Os moçambiqueiros vão cantando e rodando, batendo os bastões acima da cabeça dos que estão ao centro da roda. Cruzam os bastões, dois a dois, e os colocam sobre a cabeça do rei, depois da rainha. Aumentam o raio do círculo e diminuem, quando então colocam os bastões, coroando. Giram tanto no sentido lunar como no solar. Primeiramente no lunar, e a um apito do mestre, começam a girar no sentido solar, isto é, no sentido dos ponteiros do relógio.

Sentam-se rei e rainha, quando duas almofadas trazidas pelo capitão, uma verde e outra amarela, são colocadas na frente destes, ajoelham-se e os dois menores moçambiqueiros da companhia coroam o rei primeiramente e depois a rainha.

Organização

Uma companhia de moçambique compõe-se de no mínimo seis dançadores. Os maiores ternos conhecidos são de trinta e dois, contando-se os instrumentistas. Há um rei, às vezes uma rainha, príncipes e princesas, um mestre, um contramestre, dois capitães. Algumas companhias têm um general, outras um marechal.

A figura mais importante de uma companhia é o Mestre que enfeixa em suas mãos a disciplina e organização da companhia e a quem compete realizar os ensaios, combinar os dias para a realização das danças nas festas comunitárias ou de bairro rural, as viagens. A ele está afeta a parte musical. As cantorias são “puxadas” pelo mestre que as improvisa segundo as necessidades saudando autoridades ou lugares onde vão dançar. O mestre determina o início das danças, é o coreógrafo da companhia, dele parte a ordem de preparar-se para a dança, o imperativo “amarrar paiá”. Desta ordem, já surgiu quem a denominasse erradamente de “dança do marrapaiá”.

Uniforme

A uniformização é a mais simples possível: trajam-se geralmente de branco. Camisa, calças, gorro brancos. Neste há diversos enfeites bordados com linhas de cores verde, vermelha, azul, amarela ou fitas e lacinhos de cores pregados com alfinetes. A camisa é branca, tendo algumas fitinhas pregadas nos ombros. Nos braços às vezes pregam também alguns laços de fitas. Usam a tiracolo uma fita da cor adotada pela companhia de moçambique a que pertence. Geralmente a cor preferida é a vermelha. A calça é branca, nela não há enfeites. Somente é amarrada sob o joelho por um paiá, e pouco acima do tornozelo por barbante, ficando aculotada para dar maior liberdade de movimentos ao moçambiqueiro.

Com exceção do rei e de todos os tocadores de instrumentos, todos os moçambiqueiros usam um bastão de madeira, preferivelmente de guatambu, de um metro e vinte centímetros, mais ou menos, de comprimento, da grossura de um cabo de vassoura.

Instrumentos musicais

Variam de um terno para outro. Os mais ricos possuem violas, violões, cavaquinhos, rabecas, caixa-de-guerra, caixa clara ou repique, adufes ou pandeiros, canzás, chocalhos de lata, “pernengome”, tamborins, reco-recos. As companhias mais modestas e de recente formação, apenas uma caixa clara e um adufe ou chocalho.
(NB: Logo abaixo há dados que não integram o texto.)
(** * generate_proto: from a Unity Catalog table schema to a proto2 file

    A shallow embedding of [scripts/generate_proto.py]: the type mapper
    ([parse_array_type], [parse_map_type], [get_proto_field_info]) and the
    emitter ([generate_proto_file]), with the properties of the specification
    stated and proved about them.

    Modelling choices.
    - A Python [str] is a [string]; the model is exact on ASCII text, which is
      what type names are made of.  [upper] changes the letters a-z only and
      [is_space] is [str.isspace] on the ASCII range; where a statement
      would not hold of Python outside ASCII, it carries the hypothesis
      [is_ascii].
    - [re.match] is a backtracking matcher over the fragment of regular
      expressions the two patterns use: anchors, literal characters and the
      greedy group [(.+)], where [.] matches anything but a newline and [$]
      matches at the end or just before a final newline.
    - The dict [type_mapping] and the file system are finite maps.
    - [raise ValueError(msg)] is the [Raise] constructor of a result type;
      the message is kept, since the specification speaks about it.
    - The file system holds the content of each file and tells what the
      operating system makes of a write: it goes through and replaces the
      content, or [open] fails and nothing changes, or the write fails after
      [open] has emptied the file; the last two raise [OSError].
    - The table that [extract_columns] receives is a JSON value, with
      integers for numbers; a failed lookup or a wrong shape is a [KeyError]
      or a [TypeError] of an outcome type, as Python raises them. *)

From Stdlib Require Import Ascii String DecimalString.
From stdpp Require Import base gmap strings list.

(** ** Text *)

Module Str.

(** [str.upper] on one character. *)
Definition upper_char (c : ascii) : ascii :=
  let n := N_of_ascii c in
  if ((97 <=? n) && (n <=? 122))%N then ascii_of_N (n - 32) else c.

(** [s.upper()] *)
Fixpoint upper (s : string) : string :=
  match s with
  | EmptyString => EmptyString
  | String c s' => String (upper_char c) (upper s')
  end.

(** [c.isspace()]: tab, line feed, vertical tab, form feed, carriage
    return, the four separators 0x1c-0x1f and the space. *)
Definition is_space (c : ascii) : bool :=
  let n := N_of_ascii c in
  (((9 <=? n) && (n <=? 13)) || ((28 <=? n) && (n <=? 32)))%N.

Fixpoint lstrip (s : string) : string :=
  match s with
  | EmptyString => EmptyString
  | String c s' => if is_space c then lstrip s' else s
  end.

Fixpoint rstrip (s : string) : string :=
  match s with
  | EmptyString => EmptyString
  | String c s' =>
      match rstrip s' with
      | EmptyString => if is_space c then EmptyString else String c EmptyString
      | r => String c r
      end
  end.

(** [s.strip()] *)
Definition strip (s : string) : string := rstrip (lstrip s).

(** [s.startswith(p)] *)
Fixpoint startswith (p s : string) : bool :=
  match p, s with
  | EmptyString, _ => true
  | String a p', String b s' => if Ascii.eqb a b then startswith p' s' else false
  | String _ _, EmptyString => false
  end.

(** [sep.join(l)] *)
Fixpoint join (sep : string) (l : list string) : string :=
  match l with
  | [] => EmptyString
  | [x] => x
  | x :: rest => x +:+ sep +:+ join sep rest
  end.

(** [c in s] *)
Fixpoint has (c : ascii) (s : string) : bool :=
  match s with
  | EmptyString => false
  | String a s' => Ascii.eqb c a || has c s'
  end.

(** [str(n)] for a non-negative integer. *)
Definition of_nat (n : nat) : string := NilZero.string_of_uint (Nat.to_uint n).

End Str.

(** ** Regular expressions, as [re.match] runs them *)

Module Re.

Definition newline : ascii := "010"%char.

Inductive item : Type :=
| Bol                (* ^ *)
| Eol                (* $ *)
| Lit (c : ascii)    (* a literal character *)
| Group.             (* (.+) *)

Fixpoint lits (s : string) : list item :=
  match s with
  | EmptyString => []
  | String c s' => Lit c :: lits s'
  end.

(** The greedy [.+]: of the non-empty newline-free prefixes of [s], the
    longest one after which the continuation [k] succeeds. *)
Fixpoint dot_plus {A} (k : string → string → option A) (s : string) : option A :=
  match s with
  | EmptyString => None
  | String c s' =>
      if Ascii.eqb c newline then None
      else match dot_plus (λ g rest, k (String c g) rest) s' with
           | Some r => Some r
           | None => k (String c EmptyString) s'
           end
  end.

Definition at_end (s : string) : bool :=
  match s with
  | EmptyString => true
  | String c EmptyString => Ascii.eqb c newline
  | _ => false
  end.

(** [start] tells whether the matcher still stands at position 0;
    [groups] are the groups captured so far. *)
Fixpoint run (items : list item) (start : bool) (s : string)
    (groups : list string) : option (list string) :=
  match items with
  | [] => Some groups
  | Bol :: r => if start then run r start s groups else None
  | Eol :: r => if at_end s then run r start s groups else None
  | Lit c :: r =>
      match s with
      | String c' s' => if Ascii.eqb c c' then run r false s' groups else None
      | EmptyString => None
      end
  | Group :: r => dot_plus (λ g rest, run r false rest (groups ++ [g])) s
  end.

(** [re.match(pattern, s)], giving the groups of the match. *)
Definition rmatch (pattern : list item) (s : string) : option (list string) :=
  run pattern true s [].

End Re.

(** ** Exceptions *)

(** [OSError] is what [open] and the write raise ([IOError] is its other
    name); its text comes from the operating system and is not modelled. *)
Inductive exn : Type :=
| ValueError (msg : string)
| OSError.

Inductive result (A : Type) : Type :=
| Ok (a : A)
| Raise (e : exn).
Arguments Ok {A} a.
Arguments Raise {A} e.

(** ** The type mapper *)

(** r"^ARRAY<(.+)>$" *)
Definition array_pattern : list Re.item :=
  Re.Bol :: Re.lits "ARRAY<" ++ Re.Group :: Re.lits ">" ++ [Re.Eol].

(** r"^MAP<(.+),(.+)>$" *)
Definition map_pattern : list Re.item :=
  Re.Bol :: Re.lits "MAP<" ++ Re.Group :: Re.lits "," ++ Re.Group :: Re.lits ">" ++ [Re.Eol].

Definition parse_array_type (column_type : string) : option string :=
  match Re.rmatch array_pattern (Str.upper column_type) with
  | Some [g1] => Some (Str.strip g1)
  | _ => None
  end.

Definition parse_map_type (column_type : string) : option (string * string) :=
  match Re.rmatch map_pattern (Str.upper column_type) with
  | Some [g1; g2] =>
      let key_type := Str.strip g1 in
      let value_type := Str.strip g2 in
      Some (key_type, value_type)
  | _ => None
  end.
O paiá, também chamado matungo ou conguinho ou coquinho, segundo sua função, pode ser integrado entre os instrumentos musicais. O mesmo pode acontecer com o bastão, quando se entrechoca para dar o ritmo. No entanto consideramo-lo um implemento, como implemento é o apito usado pelo mestre para chamar a atenção dos dançadores; o próprio estandarte também é um implemento, implemento sagrado.

Preparação – Os ensaios são feitos aos domingos pela manhã ou sábados à tarde.
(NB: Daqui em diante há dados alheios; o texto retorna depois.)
(** ** C9 *)

(** C9, as stated, fails: [round1] sets [round = Two], and in that state a
    Round-1 payload from an ordinal not yet heard is accepted and recorded
    (the second participant accepts the first one's payload after its own
    round 1). *)
Theorem round1_payload_accepted_in_round_two :
  round secret_second_r1 = Two /\
  BTreeMap.contains_key 0 (received_round1_data secret_second_r1) = false /\
  r1_sender_ordinal secret_first_payload = 0%nat /\
  deliver Toy.backend secret_second_r1 (Payload1 secret_first_payload)
    = Ret (secret_second_r1_full, Ok tt) /\
  BTreeMap.get 0 (received_round1_data secret_second_r1_full) = Some secret_first_payload.
Proof. vm_compute. repeat split. Qed.

Lemma receive_round2data_keeps_round1 :
  forall B st d st' r,
    receive_round2data B st d = Ret (st', r) ->
    received_round1_data st' = received_round1_data st.
Proof.
  intros B st d st' r H.
  pose proof (receive_round2data_rejection B st d) as Hrej.
  destruct r as [u | e].
  - clear Hrej. unfold receive_round2data in H.
    destruct (round_gt _ _); [discriminate |].
    destruct (check_sending_participant_id B st _ _); [| discriminate].
    destruct (negb _); [discriminate |].
    destruct (BTreeMap.contains_key _ _); [discriminate |].
    destruct (BTreeMap.get (ordinal st) _); [| discriminate].
    destruct (negb (bytes_eqb _ _)); [discriminate |].
    destruct (BTreeMap.get _ (received_round1_data st)); [| discriminate].
    destruct (negb (gis_identity _ _)); inversion H; reflexivity.
  - rewrite H in Hrej. destruct Hrej as [-> _]. reflexivity.
Qed.

Lemma round3_keeps_round1 :
  forall B st st' r,
    round3 B st = Ret (st', r) ->
    received_round1_data st' = received_round1_data st.
Proof.
  intros B st st' r H. unfold round3 in H.
  destruct (negb (round3_ready st)); [inversion H; reflexivity |].
  destruct (BTreeMap.index (secret_shares st) (ordinal st)) as [og |]; cbn [obind] in H;
    [| discriminate].
  destruct (round3_loop B st) as [[[ar pk] v] |]; cbn [obind] in H; [| discriminate].
  destruct (_ || _); [inversion H; reflexivity |].
  destruct (feq _ _ _); inversion H; reflexivity.
Qed.

(** C9 (amended): while [round] is One or Two, a Round-1 payload from an
    ordinal not yet heard that passes the other checks of
    [receive_round1data] is accepted and recorded under its ordinal.  Once
    the participant has advanced past round 2 ([round] is Three or Four),
    every Round-1 payload is rejected with a [RoundError] and the state is
    unchanged, and neither [receive] nor [run] changes
    [received_round1_data] any more: the participant completes with the
    Round-1 set it held at its round-2 advance. *)
Theorem round1_payload_acceptance_window :
  forall (B : Backend) (st : Participant),
    (round_gt (round st) Two = false ->
     forall (d : Round1Data) (c0 : Z) (rest : list Z),
       BTreeMap.contains_key (r1_sender_ordinal d) (received_round1_data st) = false ->
       check_sending_participant_id B st (r1_sender_ordinal d) (r1_sender_id d) = Ok tt ->
       r1_feldman_commitments d = c0 :: rest ->
       length (r1_feldman_commitments d) = threshold st ->
       existsb (gis_identity B) rest = false ->
       check_feldman_verifier B (r1_sender_type d) c0 = true ->
       verify_signature B st d = Ret (Ok tt) ->
       exists st',
         receive_round1data B st d = Ret (st', Ok tt) /\
         st' = set_round1 st (BTreeMap.insert (r1_sender_ordinal d) d (received_round1_data st))
                 (round st) /\
         BTreeMap.get (r1_sender_ordinal d) (received_round1_data st') = Some d) /\
    (round_gt (round st) Two = true ->
     (forall d, receive_round1data B st d
                = Ret (st, Err (RoundError "Round 1: Invalid round payload received"))) /\
     (forall bytes st' r, receive B st bytes = Ret (st', r) ->
                          received_round1_data st' = received_round1_data st) /\
     (forall rnd st' r, run B st rnd = Ret (st', r) ->
                        received_round1_data st' = received_round1_data st)).
Proof.
  intros B st. split.
  - intros Hr d c0 rest Hk Hc Hcs Hlen Hid Hf Hv.
    eexists. split; [| split; [reflexivity | apply btree_get_insert_eq]].
    unfold receive_round1data. rewrite Hr, Hk, Hc, Hcs.
    rewrite <- Hcs, Hlen, Nat.eqb_refl. cbn [negb]. rewrite Hid, Hf. cbn [negb].
    rewrite Hv. reflexivity.
  - intros Hr.
    assert (H1 : forall d, receive_round1data B st d
                 = Ret (st, Err (RoundError "Round 1: Invalid round payload received"))).
    { intros d. unfold receive_round1data. rewrite Hr. reflexivity. }
    split; [exact H1 | split].
    + intros [| b rest] st' r H; [discriminate |].
      unfold receive in H. cbn [vec_get nth_error obind] in H.
      destruct (round_try_from b) as [[] | e]; try (inversion H; reflexivity).
      * destruct (decode_round1 B _) as [d | e]; [| inversion H; reflexivity].
        rewrite H1 in H. inversion H; reflexivity.
      * destruct (decode_round2 B _) as [d | e]; [| inversion H; reflexivity].
        eapply receive_round2data_keeps_round1; eauto.
    + intros rnd st' r H. unfold run in H.
      destruct (round st) eqn:Hround; try discriminate.
      * eapply round3_keeps_round1; eauto.
      * inversion H; reflexivity.
Qed.

(** Both halves at work: the second participant in round Two accepts the
    first one's payload, and the first participant in round Three refuses
    every Round-1 payload. *)
Lemma round1_payload_acceptance_window_witness :
  (round_gt (round secret_second_r1) Two = false /\
   BTreeMap.contains_key (r1_sender_ordinal secret_first_payload)
     (received_round1_data secret_second_r1) = false /\
   check_sending_participant_id Toy.backend secret_second_r1
     (r1_sender_ordinal secret_first_payload) (r1_sender_id secret_first_payload) = Ok tt /\
   r1_feldman_commitments secret_first_payload = [4; 3] /\
   length (r1_feldman_commitments secret_first_payload) = threshold secret_second_r1 /\
   existsb (gis_identity Toy.backend) [3] = false /\
   check_feldman_verifier Toy.backend (r1_sender_type secret_first_payload) 4 = true /\
   verify_signature Toy.backend secret_second_r1 secret_first_payload = Ret (Ok tt) /\
   exists st',
     receive_round1data Toy.backend secret_second_r1 secret_first_payload = Ret (st', Ok tt) /\
     st' = set_round1 secret_second_r1
             (BTreeMap.insert (r1_sender_ordinal secret_first_payload) secret_first_payload
                (received_round1_data secret_second_r1))
             (round secret_second_r1) /\
     BTreeMap.get (r1_sender_ordinal secret_first_payload) (received_round1_data st')
       = Some secret_first_payload) /\
  (round_gt (round secret_first_r2) Two = true /\
   (forall d, receive_round1data Toy.backend secret_first_r2 d
              = Ret (secret_first_r2,
                     Err (RoundError "Round 1: Invalid round payload received"))) /\
   (forall bytes st' r, receive Toy.backend secret_first_r2 bytes = Ret (st', r) ->
                        received_round1_data st' = received_round1_data secret_first_r2) /\
   (forall rnd st' r, run Toy.backend secret_first_r2 rnd = Ret (st', r) ->
                      received_round1_data st' = received_round1_data secret_first_r2)).
Proof.
  split.
  - do 8 (split; [vm_compute; reflexivity |]).
    apply (proj1 (round1_payload_acceptance_window Toy.backend secret_second_r1)
             ltac:(vm_compute; reflexivity) secret_first_payload 4 [3]);
      vm_compute; reflexivity.
  - split; [vm_compute; reflexivity |].
    apply (proj2 (round1_payload_acceptance_window Toy.backend secret_first_r2)).
    vm_compute. reflexivity.
Defined.

(** ** C5 *)

Lemma add_mod_idemp_l_any : forall a b m, (a mod m + b) mod m = (a + b) mod m.
Proof.
  intros a b m. destruct (Z.eq_dec m 0) as [-> | Hm].
  - rewrite !Z.mod_0_r. reflexivity.
  - apply Z.add_mod_idemp_l. exact Hm.
Qed.

Lemma round3_fold_panic :
  forall B st l, fold_left (round3_step B st) l Panic = Panic.
Proof. intros B st l. induction l as [| [o d] l IH]; [reflexivity | exact IH]. Qed.

(** The round-3 loop adds up the first commitments and the share values of
    the entries it visits. *)
Lemma round3_fold_sums :
  forall B st l a X Y ar pk v,
    fold_left (round3_step B st) l (Ret (a, X mod order B, Y mod order B)) = Ret (ar, pk, v) ->
    pk = (X + fold_right Z.add 0 (map (first_commitment st) (map fst l))) mod order B /\
    v = (Y + fold_right Z.add 0 (map (fun '(_, d) => value (r2_secret_share d)) l)) mod order B.
Proof.
  intros B st l. induction l as [| [o d] l IH]; intros a X Y ar pk v H.
  - cbn in H. inversion H. rewrite !Z.add_0_r. split; reflexivity.
  - cbn [fold_left] in H. unfold round3_step at 2 in H. cbn [obind] in H.
    unfold BTreeMap.index in H.
    destruct (BTreeMap.get o (received_round1_data st)) as [r1 |] eqn:Hget;
      cbn [obind] in H; [| rewrite round3_fold_panic in H; discriminate].
    destruct (r1_feldman_commitments r1) as [| c0 rest] eqn:Hcs;
      cbn [vec_get nth_error obind] in H; [rewrite round3_fold_panic in H; discriminate |].
    unfold gadd, fadd in H. rewrite !add_mod_idemp_l_any in H.
    apply IH in H. destruct H as [Hpk Hv].
    assert (Hfc : first_commitment st o = c0).
    { unfold first_commitment. rewrite Hget, Hcs. reflexivity. }
    cbn [map fold_right fst]. rewrite Hfc, Hpk, Hv, !Z.add_assoc. split; reflexivity.
Qed.

(** C5: whenever [round3] succeeds, it commits [final_share.id = id],
    [final_share.value = Σ_o received_r2[o].secret_share.value] and
    [public_key = Σ_o received_r1[o].commitments[0]] over the ordinals of
    [received_round2_data], with [round = Four] and [completed = true]. *)
Theorem round3_commits_aggregates :
  forall (B : Backend) (st st' : Participant) (g : RoundOutputGenerator),
    round3 B st = Ret (st', Ok g) ->
    identifier (secret_share st') = id st /\
    value (secret_share st') = spec_final_share_value B st /\
    public_key st' = spec_public_key B st /\
    round st' = Four /\
    completed st' = true.
Proof.
  intros B st st' g H. unfold round3 in H.
  destruct (negb (round3_ready st)); [discriminate |].
  destruct (BTreeMap.index (secret_shares st) (ordinal st)) as [og |]; cbn [obind] in H;
    [| discriminate].
  destruct (round3_loop B st) as [[[ar pk] v] |] eqn:Hloop; cbn [obind] in H; [| discriminate].
  destruct (_ || _); [discriminate |].
  destruct (feq _ _ _); [discriminate |].
  inversion H; subst; clear H.
  unfold round3_loop, gidentity in Hloop.
  rewrite <- (Zmod_0_l (order B)) in Hloop at 1 2.
  apply round3_fold_sums in Hloop. destruct Hloop as [Hpk Hv].
  cbn. unfold spec_final_share_value, spec_public_key, BTreeMap.keys.
  rewrite Hpk, Hv. repeat split.
Qed.

Lemma round3_commits_aggregates_witness :
  exists st' g,
    round3 Toy.backend round3_state = Ret (st', Ok g) /\
    identifier (secret_share st') = id round3_state /\
    value (secret_share st') = spec_final_share_value Toy.backend round3_state /\
    public_key st' = spec_public_key Toy.backend round3_state /\
    round st' = Four /\
    completed st' = true.
Proof.
  do 2 eexists. split; [reflexivity |].
  eapply (round3_commits_aggregates Toy.backend round3_state). reflexivity.
Defined.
A duração dessa preparação hebdomadária é de mais ou menos seis horas. Não precisam estar uniformizados para os ensaios.

Cantoria e dança – A qualquer ação precede o canto. Compete ao mestre improvisar o verso e a música.
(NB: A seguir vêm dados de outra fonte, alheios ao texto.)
(** The state of a process that has served nothing yet. *)
Definition fresh : world := {| _engine := None; trace := []; payload := ∅ |}.

(** ** Vocabulary of the statements *)

(** A coordinate string as the specification describes it: exactly three
    segments between underscores, each of them read by [float]. *)
Definition parse_coords (s : string) : option (float * float * float) :=
  match str_split "_" s with
  | [a; b; c] =>
      x ← py_float a; y ← py_float b; z ← py_float c; Some (x, y, z)
  | _ => None
  end.

(** [ch in s] *)
Fixpoint str_contains (ch : ascii) (s : string) : bool :=
  match s with
  | EmptyString => false
  | String ch' rest => bool_decide (ch' = ch) || str_contains ch rest
  end.

(** The values of [float("nan")], [float("inf")], [float("1e5")] and
    [float(" 1.5 ")]. *)
Definition float_nan : float := float_of_literal LitNan.
Definition float_inf : float := float_of_literal (LitInf false).
Definition float_1e5 : float := float_of_literal (LitDec false 1 5).
Definition float_1_5 : float := float_of_literal (LitDec false 15 (-1)).

(** The path segment made of three components. *)
Definition underscored (a b c : string) : string :=
  a +:+ "_" +:+ b +:+ "_" +:+ c.

(** The complete answer to a query on the snapshot [d], when its parameters
    are well formed. *)
Definition full_answer (d : database) (q : query) : option response :=
  match q with
  | TermsStudies term =>
      Some (jsonify (PList (PId <$> select_studies_by_term d term)))
  | LocationsStudies coords =>
      '(x, y, z) ← parse_coords coords;
      Some (jsonify (PList (PId <$> select_studies_by_coordinates d x y z)))
  | DissociateTerms term_a term_b =>
      Some (jsonify (PList (study_title_obj <$> select_dissociate_terms d term_a term_b)))
  | DissociateLocations c1 c2 =>
      '(x1, y1, z1) ← parse_coords c1;
      '(x2, y2, z2) ← parse_coords c2;
      Some (jsonify (PList (coord_study_title_obj (PList [PFloat x1; PFloat y1; PFloat z1])
                              <$> select_dissociate_locations d x1 y1 z1 x2 y2 z2)))
  end.

(** The parameters of a query are well formed: its coordinate strings, if
    any, are read by [parse_coords]. *)
Definition well_formed (q : query) : bool :=
  match q with
  | TermsStudies _ | DissociateTerms _ _ => true
  | LocationsStudies coords => bool_decide (is_Some (parse_coords coords))
  | DissociateLocations c1 c2 =>
      bool_decide (is_Some (parse_coords c1)) && bool_decide (is_Some (parse_coords c2))
  end.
Podem-se dividir as cantorias de acordo com os ambientes em que se encontra a companhia: cantorias de roça cantorias da cidade.

Na roça é a visitação à capela ou casas onde pedem para ir cantar. Na cidade se apresentam outras oportunidades como sejam as de acompanhar procissões, dançar defronte à igreja, prestar homenagem às autoridades religiosas ou civis.

Nota

[1]. O bailado do moçambique já foi aproveitado condignamente no teatro pelo teatrólogo e folclorista Luís Carlos Barbosa Lessa na expressiva peça baseada no folclore paulista intitulada Rainha de Moçambique. Um exemplo a ser imitado.